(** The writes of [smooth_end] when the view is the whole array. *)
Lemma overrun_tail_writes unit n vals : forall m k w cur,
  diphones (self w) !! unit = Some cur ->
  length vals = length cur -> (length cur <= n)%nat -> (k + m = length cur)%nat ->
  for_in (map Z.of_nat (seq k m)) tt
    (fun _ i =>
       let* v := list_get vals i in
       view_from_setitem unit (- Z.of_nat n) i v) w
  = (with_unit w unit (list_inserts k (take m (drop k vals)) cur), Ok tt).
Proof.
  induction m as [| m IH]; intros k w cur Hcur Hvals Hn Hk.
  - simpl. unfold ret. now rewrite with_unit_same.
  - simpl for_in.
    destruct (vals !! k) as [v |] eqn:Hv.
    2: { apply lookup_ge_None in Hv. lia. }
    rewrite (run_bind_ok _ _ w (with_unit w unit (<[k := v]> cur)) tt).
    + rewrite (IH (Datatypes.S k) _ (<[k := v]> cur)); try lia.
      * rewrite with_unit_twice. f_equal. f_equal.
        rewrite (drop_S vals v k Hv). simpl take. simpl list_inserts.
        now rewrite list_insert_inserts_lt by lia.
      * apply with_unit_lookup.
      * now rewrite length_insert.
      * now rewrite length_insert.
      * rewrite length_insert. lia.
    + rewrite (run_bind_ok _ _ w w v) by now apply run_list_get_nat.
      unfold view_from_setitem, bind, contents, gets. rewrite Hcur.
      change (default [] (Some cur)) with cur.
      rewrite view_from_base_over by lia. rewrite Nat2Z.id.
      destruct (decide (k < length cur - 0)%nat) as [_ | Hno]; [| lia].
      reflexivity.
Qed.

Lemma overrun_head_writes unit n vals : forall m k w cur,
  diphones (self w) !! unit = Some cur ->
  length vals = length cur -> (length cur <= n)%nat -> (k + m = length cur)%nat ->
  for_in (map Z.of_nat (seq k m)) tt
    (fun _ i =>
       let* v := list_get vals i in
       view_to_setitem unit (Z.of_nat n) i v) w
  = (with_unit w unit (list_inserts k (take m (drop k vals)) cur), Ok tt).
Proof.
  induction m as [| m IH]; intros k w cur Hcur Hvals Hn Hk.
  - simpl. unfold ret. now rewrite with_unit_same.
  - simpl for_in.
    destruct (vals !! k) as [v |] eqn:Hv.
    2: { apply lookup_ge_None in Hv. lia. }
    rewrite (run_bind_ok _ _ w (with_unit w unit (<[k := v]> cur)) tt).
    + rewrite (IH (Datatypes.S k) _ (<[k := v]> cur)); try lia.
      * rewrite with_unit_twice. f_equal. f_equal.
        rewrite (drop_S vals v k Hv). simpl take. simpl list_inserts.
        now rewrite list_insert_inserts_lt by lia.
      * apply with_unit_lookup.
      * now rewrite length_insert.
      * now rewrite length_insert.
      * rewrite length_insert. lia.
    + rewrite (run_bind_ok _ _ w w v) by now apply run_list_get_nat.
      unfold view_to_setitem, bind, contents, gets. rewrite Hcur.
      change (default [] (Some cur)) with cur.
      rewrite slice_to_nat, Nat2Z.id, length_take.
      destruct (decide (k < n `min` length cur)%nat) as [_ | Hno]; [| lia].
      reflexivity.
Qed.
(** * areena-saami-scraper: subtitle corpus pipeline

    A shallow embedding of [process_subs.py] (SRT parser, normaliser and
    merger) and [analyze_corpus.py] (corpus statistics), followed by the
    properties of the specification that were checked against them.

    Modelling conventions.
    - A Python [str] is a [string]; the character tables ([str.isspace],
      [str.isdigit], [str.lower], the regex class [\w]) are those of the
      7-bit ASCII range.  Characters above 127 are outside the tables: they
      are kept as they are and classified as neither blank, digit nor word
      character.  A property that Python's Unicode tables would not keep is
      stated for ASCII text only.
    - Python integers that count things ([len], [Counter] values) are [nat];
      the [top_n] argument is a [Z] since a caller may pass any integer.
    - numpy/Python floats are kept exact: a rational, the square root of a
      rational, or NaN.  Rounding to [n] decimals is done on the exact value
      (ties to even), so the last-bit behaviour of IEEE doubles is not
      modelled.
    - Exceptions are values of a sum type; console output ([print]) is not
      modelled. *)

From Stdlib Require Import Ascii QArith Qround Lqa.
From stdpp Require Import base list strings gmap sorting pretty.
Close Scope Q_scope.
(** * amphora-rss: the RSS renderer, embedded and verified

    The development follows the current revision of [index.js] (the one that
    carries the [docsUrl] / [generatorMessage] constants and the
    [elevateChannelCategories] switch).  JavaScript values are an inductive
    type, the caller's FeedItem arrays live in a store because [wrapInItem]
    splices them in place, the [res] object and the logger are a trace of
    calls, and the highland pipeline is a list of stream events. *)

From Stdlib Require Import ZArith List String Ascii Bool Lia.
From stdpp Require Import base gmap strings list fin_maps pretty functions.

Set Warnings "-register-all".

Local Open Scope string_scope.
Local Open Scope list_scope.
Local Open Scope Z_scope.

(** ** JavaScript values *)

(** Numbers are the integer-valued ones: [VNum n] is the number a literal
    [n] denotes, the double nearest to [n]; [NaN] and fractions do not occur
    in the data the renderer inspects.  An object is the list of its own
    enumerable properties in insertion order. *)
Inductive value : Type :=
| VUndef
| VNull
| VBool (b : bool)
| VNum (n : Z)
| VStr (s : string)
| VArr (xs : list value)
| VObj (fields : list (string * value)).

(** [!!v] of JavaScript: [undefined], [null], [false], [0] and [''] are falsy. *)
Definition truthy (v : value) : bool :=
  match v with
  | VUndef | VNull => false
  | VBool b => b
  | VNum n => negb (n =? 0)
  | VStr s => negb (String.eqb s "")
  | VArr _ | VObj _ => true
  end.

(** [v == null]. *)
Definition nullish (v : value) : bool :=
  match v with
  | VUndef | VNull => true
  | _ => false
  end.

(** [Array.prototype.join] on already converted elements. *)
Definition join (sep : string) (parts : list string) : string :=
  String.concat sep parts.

......

Task brief -> All the records shown above need to be given again exactly.

Expected answer ->
(** The writes of [smooth_end] when the view is the whole array. *)
Lemma overrun_tail_writes unit n vals : forall m k w cur,
  diphones (self w) !! unit = Some cur ->
  length vals = length cur -> (length cur <= n)%nat -> (k + m = length cur)%nat ->
  for_in (map Z.of_nat (seq k m)) tt
    (fun _ i =>
       let* v := list_get vals i in
       view_from_setitem unit (- Z.of_nat n) i v) w
  = (with_unit w unit (list_inserts k (take m (drop k vals)) cur), Ok tt).
Proof.
  induction m as [| m IH]; intros k w cur Hcur Hvals Hn Hk.
  - simpl. unfold ret. now rewrite with_unit_same.
  - simpl for_in.
    destruct (vals !! k) as [v |] eqn:Hv.
    2: { apply lookup_ge_None in Hv. lia. }
    rewrite (run_bind_ok _ _ w (with_unit w unit (<[k := v]> cur)) tt).
    + rewrite (IH (Datatypes.S k) _ (<[k := v]> cur)); try lia.
      * rewrite with_unit_twice. f_equal. f_equal.
        rewrite (drop_S vals v k Hv). simpl take. simpl list_inserts.
        now rewrite list_insert_inserts_lt by lia.
      * apply with_unit_lookup.
      * now rewrite length_insert.
      * now rewrite length_insert.
      * rewrite length_insert. lia.
    + rewrite (run_bind_ok _ _ w w v) by now apply run_list_get_nat.
      unfold view_from_setitem, bind, contents, gets. rewrite Hcur.
      change (default [] (Some cur)) with cur.
      rewrite view_from_base_over by lia. rewrite Nat2Z.id.
      destruct (decide (k < length cur - 0)%nat) as [_ | Hno]; [| lia].
      reflexivity.
Qed.

Lemma overrun_head_writes unit n vals : forall m k w cur,
  diphones (self w) !! unit = Some cur ->
  length vals = length cur -> (length cur <= n)%nat -> (k + m = length cur)%nat ->
  for_in (map Z.of_nat (seq k m)) tt
    (fun _ i =>
       let* v := list_get vals i in
       view_to_setitem unit (Z.of_nat n) i v) w
  = (with_unit w unit (list_inserts k (take m (drop k vals)) cur), Ok tt).
Proof.
  induction m as [| m IH]; intros k w cur Hcur Hvals Hn Hk.
  - simpl. unfold ret. now rewrite with_unit_same.
  - simpl for_in.
    destruct (vals !! k) as [v |] eqn:Hv.
    2: { apply lookup_ge_None in Hv. lia. }
    rewrite (run_bind_ok _ _ w (with_unit w unit (<[k := v]> cur)) tt).
    + rewrite (IH (Datatypes.S k) _ (<[k := v]> cur)); try lia.
      * rewrite with_unit_twice. f_equal. f_equal.
        rewrite (drop_S vals v k Hv). simpl take. simpl list_inserts.
        now rewrite list_insert_inserts_lt by lia.
      * apply with_unit_lookup.
      * now rewrite length_insert.
      * now rewrite length_insert.
      * rewrite length_insert. lia.
    + rewrite (run_bind_ok _ _ w w v) by now apply run_list_get_nat.
      unfold view_to_setitem, bind, contents, gets. rewrite Hcur.
      change (default [] (Some cur)) with cur.
      rewrite slice_to_nat, Nat2Z.id, length_take.
      destruct (decide (k < n `min` length cur)%nat) as [_ | Hno]; [| lia].
      reflexivity.
Qed.
(** * areena-saami-scraper: subtitle corpus pipeline

    A shallow embedding of [process_subs.py] (SRT parser, normaliser and
    merger) and [analyze_corpus.py] (corpus statistics), followed by the
    properties of the specification that were checked against them.

    Modelling conventions.
    - A Python [str] is a [string]; the character tables ([str.isspace],
      [str.isdigit], [str.lower], the regex class [\w]) are those of the
      7-bit ASCII range.  Characters above 127 are outside the tables: they
      are kept as they are and classified as neither blank, digit nor word
      character.  A property that Python's Unicode tables would not keep is
      stated for ASCII text only.
    - Python integers that count things ([len], [Counter] values) are [nat];
      the [top_n] argument is a [Z] since a caller may pass any integer.
    - numpy/Python floats are kept exact: a rational, the square root of a
      rational, or NaN.  Rounding to [n] decimals is done on the exact value
      (ties to even), so the last-bit behaviour of IEEE doubles is not
      modelled.
    - Exceptions are values of a sum type; console output ([print]) is not
      modelled. *)

From Stdlib Require Import Ascii QArith Qround Lqa.
From stdpp Require Import base list strings gmap sorting pretty.
Close Scope Q_scope.
(** * amphora-rss: the RSS renderer, embedded and verified

    The development follows the current revision of [index.js] (the one that
    carries the [docsUrl] / [generatorMessage] constants and the
    [elevateChannelCategories] switch).  JavaScript values are an inductive
    type, the caller's FeedItem arrays live in a store because [wrapInItem]
    splices them in place, the [res] object and the logger are a trace of
    calls, and the highland pipeline is a list of stream events. *)

From Stdlib Require Import ZArith List String Ascii Bool Lia.
From stdpp Require Import base gmap strings list fin_maps pretty functions.

Set Warnings "-register-all".

Local Open Scope string_scope.
Local Open Scope list_scope.
Local Open Scope Z_scope.

(** ** JavaScript values *)

(** Numbers are the integer-valued ones: [VNum n] is the number a literal
    [n] denotes, the double nearest to [n]; [NaN] and fractions do not occur
    in the data the renderer inspects.  An object is the list of its own
    enumerable properties in insertion order. *)
Inductive value : Type :=
| VUndef
| VNull
| VBool (b : bool)
| VNum (n : Z)
| VStr (s : string)
| VArr (xs : list value)
| VObj (fields : list (string * value)).

(** [!!v] of JavaScript: [undefined], [null], [false], [0] and [''] are falsy. *)
Definition truthy (v : value) : bool :=
  match v with
  | VUndef | VNull => false
  | VBool b => b
  | VNum n => negb (n =? 0)
  | VStr s => negb (String.eqb s "")
  | VArr _ | VObj _ => true
  end.

(** [v == null]. *)
Definition nullish (v : value) : bool :=
  match v with
  | VUndef | VNull => true
  | _ => false
  end.

(** [Array.prototype.join] on already converted elements. *)
Definition join (sep : string) (parts : list string) : string :=
  String.concat sep parts.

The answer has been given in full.